_Problem to work on_
Reproduce every record exactly as given.

** Opening Input data block **

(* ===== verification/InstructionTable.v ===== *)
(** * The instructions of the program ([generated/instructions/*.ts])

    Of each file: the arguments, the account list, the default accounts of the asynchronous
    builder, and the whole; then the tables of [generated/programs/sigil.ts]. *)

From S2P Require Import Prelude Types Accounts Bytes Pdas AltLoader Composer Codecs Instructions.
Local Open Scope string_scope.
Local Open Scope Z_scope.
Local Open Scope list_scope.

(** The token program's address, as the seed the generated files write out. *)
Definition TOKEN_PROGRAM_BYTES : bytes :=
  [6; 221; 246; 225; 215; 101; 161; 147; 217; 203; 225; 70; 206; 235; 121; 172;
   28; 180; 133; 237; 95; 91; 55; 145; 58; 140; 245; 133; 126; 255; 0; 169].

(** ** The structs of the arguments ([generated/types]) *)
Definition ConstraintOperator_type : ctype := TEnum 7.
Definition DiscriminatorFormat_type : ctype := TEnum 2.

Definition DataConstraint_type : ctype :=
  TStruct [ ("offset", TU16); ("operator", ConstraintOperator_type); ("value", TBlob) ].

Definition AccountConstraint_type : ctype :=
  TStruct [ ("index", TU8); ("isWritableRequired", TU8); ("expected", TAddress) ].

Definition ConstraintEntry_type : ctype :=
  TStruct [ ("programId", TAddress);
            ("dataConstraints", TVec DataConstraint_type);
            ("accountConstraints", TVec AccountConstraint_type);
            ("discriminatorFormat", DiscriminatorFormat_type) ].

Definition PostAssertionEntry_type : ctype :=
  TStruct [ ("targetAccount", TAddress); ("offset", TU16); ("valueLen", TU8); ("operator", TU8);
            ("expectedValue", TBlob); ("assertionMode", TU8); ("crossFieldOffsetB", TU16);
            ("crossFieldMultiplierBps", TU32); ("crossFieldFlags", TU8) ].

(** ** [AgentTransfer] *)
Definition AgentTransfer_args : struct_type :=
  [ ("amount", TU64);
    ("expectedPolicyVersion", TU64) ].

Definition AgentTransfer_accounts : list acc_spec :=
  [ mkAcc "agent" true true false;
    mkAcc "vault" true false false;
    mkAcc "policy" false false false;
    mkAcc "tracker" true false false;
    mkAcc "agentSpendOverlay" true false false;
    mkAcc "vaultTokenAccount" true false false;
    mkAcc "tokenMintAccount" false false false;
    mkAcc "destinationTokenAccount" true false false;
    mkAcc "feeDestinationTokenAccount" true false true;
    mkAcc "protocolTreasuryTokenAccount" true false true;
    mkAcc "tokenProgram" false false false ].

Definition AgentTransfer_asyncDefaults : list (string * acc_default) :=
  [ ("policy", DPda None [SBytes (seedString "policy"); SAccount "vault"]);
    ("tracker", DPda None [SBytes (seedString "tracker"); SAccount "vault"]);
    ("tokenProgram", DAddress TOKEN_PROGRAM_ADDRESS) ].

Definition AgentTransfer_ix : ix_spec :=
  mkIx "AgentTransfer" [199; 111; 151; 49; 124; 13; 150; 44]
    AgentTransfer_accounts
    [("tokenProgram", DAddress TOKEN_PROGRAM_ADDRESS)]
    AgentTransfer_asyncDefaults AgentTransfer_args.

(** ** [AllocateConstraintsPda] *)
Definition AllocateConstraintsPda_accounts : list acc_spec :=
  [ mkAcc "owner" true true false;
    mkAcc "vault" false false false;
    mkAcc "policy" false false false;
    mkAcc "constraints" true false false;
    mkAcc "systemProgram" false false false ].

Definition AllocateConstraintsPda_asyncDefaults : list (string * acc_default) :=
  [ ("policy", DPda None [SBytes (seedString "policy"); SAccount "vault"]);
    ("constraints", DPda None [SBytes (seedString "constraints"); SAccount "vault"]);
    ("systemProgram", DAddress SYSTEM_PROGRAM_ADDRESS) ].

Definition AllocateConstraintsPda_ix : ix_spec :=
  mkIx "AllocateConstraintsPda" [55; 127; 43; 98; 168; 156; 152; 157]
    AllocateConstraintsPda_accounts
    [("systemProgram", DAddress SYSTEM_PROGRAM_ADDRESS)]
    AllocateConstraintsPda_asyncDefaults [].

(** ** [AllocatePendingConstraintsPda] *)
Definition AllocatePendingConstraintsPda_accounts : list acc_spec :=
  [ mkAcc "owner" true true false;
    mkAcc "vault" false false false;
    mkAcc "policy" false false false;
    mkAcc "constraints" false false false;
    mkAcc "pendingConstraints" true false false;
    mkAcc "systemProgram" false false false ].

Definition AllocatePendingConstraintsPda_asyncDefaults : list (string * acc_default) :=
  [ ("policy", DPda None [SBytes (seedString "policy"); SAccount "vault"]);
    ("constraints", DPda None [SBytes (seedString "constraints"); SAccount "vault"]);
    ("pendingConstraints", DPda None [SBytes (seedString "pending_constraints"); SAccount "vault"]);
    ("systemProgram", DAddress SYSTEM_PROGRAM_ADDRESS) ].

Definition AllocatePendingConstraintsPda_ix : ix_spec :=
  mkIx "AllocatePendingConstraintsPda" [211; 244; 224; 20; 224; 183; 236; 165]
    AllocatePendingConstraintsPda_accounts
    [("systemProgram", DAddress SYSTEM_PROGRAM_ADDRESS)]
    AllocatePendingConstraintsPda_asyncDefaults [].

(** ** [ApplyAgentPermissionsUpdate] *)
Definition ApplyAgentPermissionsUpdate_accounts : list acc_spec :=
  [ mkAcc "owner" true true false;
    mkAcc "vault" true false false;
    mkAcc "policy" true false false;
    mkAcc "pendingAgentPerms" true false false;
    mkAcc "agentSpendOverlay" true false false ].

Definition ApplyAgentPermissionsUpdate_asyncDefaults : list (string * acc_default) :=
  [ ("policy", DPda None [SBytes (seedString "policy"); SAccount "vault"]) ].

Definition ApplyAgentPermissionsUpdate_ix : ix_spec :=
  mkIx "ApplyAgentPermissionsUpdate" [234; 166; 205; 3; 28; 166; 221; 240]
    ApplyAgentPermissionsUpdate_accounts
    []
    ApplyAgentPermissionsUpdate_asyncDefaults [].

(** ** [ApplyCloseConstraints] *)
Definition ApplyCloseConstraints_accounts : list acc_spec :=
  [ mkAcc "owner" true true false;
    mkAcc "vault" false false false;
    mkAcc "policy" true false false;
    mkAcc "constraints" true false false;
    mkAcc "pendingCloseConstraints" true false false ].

** Closing Input data block **

_Task answer_
(* ===== verification/InstructionTable.v ===== *)
(** * The instructions of the program ([generated/instructions/*.ts])

    Of each file: the arguments, the account list, the default accounts of the asynchronous
    builder, and the whole; then the tables of [generated/programs/sigil.ts]. *)

From S2P Require Import Prelude Types Accounts Bytes Pdas AltLoader Composer Codecs Instructions.
Local Open Scope string_scope.
Local Open Scope Z_scope.
Local Open Scope list_scope.

(** The token program's address, as the seed the generated files write out. *)
Definition TOKEN_PROGRAM_BYTES : bytes :=
  [6; 221; 246; 225; 215; 101; 161; 147; 217; 203; 225; 70; 206; 235; 121; 172;
   28; 180; 133; 237; 95; 91; 55; 145; 58; 140; 245; 133; 126; 255; 0; 169].

(** ** The structs of the arguments ([generated/types]) *)
Definition ConstraintOperator_type : ctype := TEnum 7.
Definition DiscriminatorFormat_type : ctype := TEnum 2.

Definition DataConstraint_type : ctype :=
  TStruct [ ("offset", TU16); ("operator", ConstraintOperator_type); ("value", TBlob) ].

Definition AccountConstraint_type : ctype :=
  TStruct [ ("index", TU8); ("isWritableRequired", TU8); ("expected", TAddress) ].

Definition ConstraintEntry_type : ctype :=
  TStruct [ ("programId", TAddress);
            ("dataConstraints", TVec DataConstraint_type);
            ("accountConstraints", TVec AccountConstraint_type);
            ("discriminatorFormat", DiscriminatorFormat_type) ].

Definition PostAssertionEntry_type : ctype :=
  TStruct [ ("targetAccount", TAddress); ("offset", TU16); ("valueLen", TU8); ("operator", TU8);
            ("expectedValue", TBlob); ("assertionMode", TU8); ("crossFieldOffsetB", TU16);
            ("crossFieldMultiplierBps", TU32); ("crossFieldFlags", TU8) ].

(** ** [AgentTransfer] *)
Definition AgentTransfer_args : struct_type :=
  [ ("amount", TU64);
    ("expectedPolicyVersion", TU64) ].

Definition AgentTransfer_accounts : list acc_spec :=
  [ mkAcc "agent" true true false;
    mkAcc "vault" true false false;
    mkAcc "policy" false false false;
    mkAcc "tracker" true false false;
    mkAcc "agentSpendOverlay" true false false;
    mkAcc "vaultTokenAccount" true false false;
    mkAcc "tokenMintAccount" false false false;
    mkAcc "destinationTokenAccount" true false false;
    mkAcc "feeDestinationTokenAccount" true false true;
    mkAcc "protocolTreasuryTokenAccount" true false true;
    mkAcc "tokenProgram" false false false ].

Definition AgentTransfer_asyncDefaults : list (string * acc_default) :=
  [ ("policy", DPda None [SBytes (seedString "policy"); SAccount "vault"]);
    ("tracker", DPda None [SBytes (seedString "tracker"); SAccount "vault"]);
    ("tokenProgram", DAddress TOKEN_PROGRAM_ADDRESS) ].

Definition AgentTransfer_ix : ix_spec :=
  mkIx "AgentTransfer" [199; 111; 151; 49; 124; 13; 150; 44]
    AgentTransfer_accounts
    [("tokenProgram", DAddress TOKEN_PROGRAM_ADDRESS)]
    AgentTransfer_asyncDefaults AgentTransfer_args.

(** ** [AllocateConstraintsPda] *)
Definition AllocateConstraintsPda_accounts : list acc_spec :=
  [ mkAcc "owner" true true false;
    mkAcc "vault" false false false;
    mkAcc "policy" false false false;
    mkAcc "constraints" true false false;
    mkAcc "systemProgram" false false false ].

Definition AllocateConstraintsPda_asyncDefaults : list (string * acc_default) :=
  [ ("policy", DPda None [SBytes (seedString "policy"); SAccount "vault"]);
    ("constraints", DPda None [SBytes (seedString "constraints"); SAccount "vault"]);
    ("systemProgram", DAddress SYSTEM_PROGRAM_ADDRESS) ].

Definition AllocateConstraintsPda_ix : ix_spec :=
  mkIx "AllocateConstraintsPda" [55; 127; 43; 98; 168; 156; 152; 157]
    AllocateConstraintsPda_accounts
    [("systemProgram", DAddress SYSTEM_PROGRAM_ADDRESS)]
    AllocateConstraintsPda_asyncDefaults [].

(** ** [AllocatePendingConstraintsPda] *)
Definition AllocatePendingConstraintsPda_accounts : list acc_spec :=
  [ mkAcc "owner" true true false;
    mkAcc "vault" false false false;
    mkAcc "policy" false false false;
    mkAcc "constraints" false false false;
    mkAcc "pendingConstraints" true false false;
    mkAcc "systemProgram" false false false ].

Definition AllocatePendingConstraintsPda_asyncDefaults : list (string * acc_default) :=
  [ ("policy", DPda None [SBytes (seedString "policy"); SAccount "vault"]);
    ("constraints", DPda None [SBytes (seedString "constraints"); SAccount "vault"]);
    ("pendingConstraints", DPda None [SBytes (seedString "pending_constraints"); SAccount "vault"]);
    ("systemProgram", DAddress SYSTEM_PROGRAM_ADDRESS) ].

Definition AllocatePendingConstraintsPda_ix : ix_spec :=
  mkIx "AllocatePendingConstraintsPda" [211; 244; 224; 20; 224; 183; 236; 165]
    AllocatePendingConstraintsPda_accounts
    [("systemProgram", DAddress SYSTEM_PROGRAM_ADDRESS)]
    AllocatePendingConstraintsPda_asyncDefaults [].

(** ** [ApplyAgentPermissionsUpdate] *)
Definition ApplyAgentPermissionsUpdate_accounts : list acc_spec :=
  [ mkAcc "owner" true true false;
    mkAcc "vault" true false false;
    mkAcc "policy" true false false;
    mkAcc "pendingAgentPerms" true false false;
    mkAcc "agentSpendOverlay" true false false ].

Definition ApplyAgentPermissionsUpdate_asyncDefaults : list (string * acc_default) :=
  [ ("policy", DPda None [SBytes (seedString "policy"); SAccount "vault"]) ].

Definition ApplyAgentPermissionsUpdate_ix : ix_spec :=
  mkIx "ApplyAgentPermissionsUpdate" [234; 166; 205; 3; 28; 166; 221; 240]
    ApplyAgentPermissionsUpdate_accounts
    []
    ApplyAgentPermissionsUpdate_asyncDefaults [].

(** ** [ApplyCloseConstraints] *)
Definition ApplyCloseConstraints_accounts : list acc_spec :=
  [ mkAcc "owner" true true false;
    mkAcc "vault" false false false;
    mkAcc "policy" true false false;
    mkAcc "constraints" true false false;
    mkAcc "pendingCloseConstraints" true false false ].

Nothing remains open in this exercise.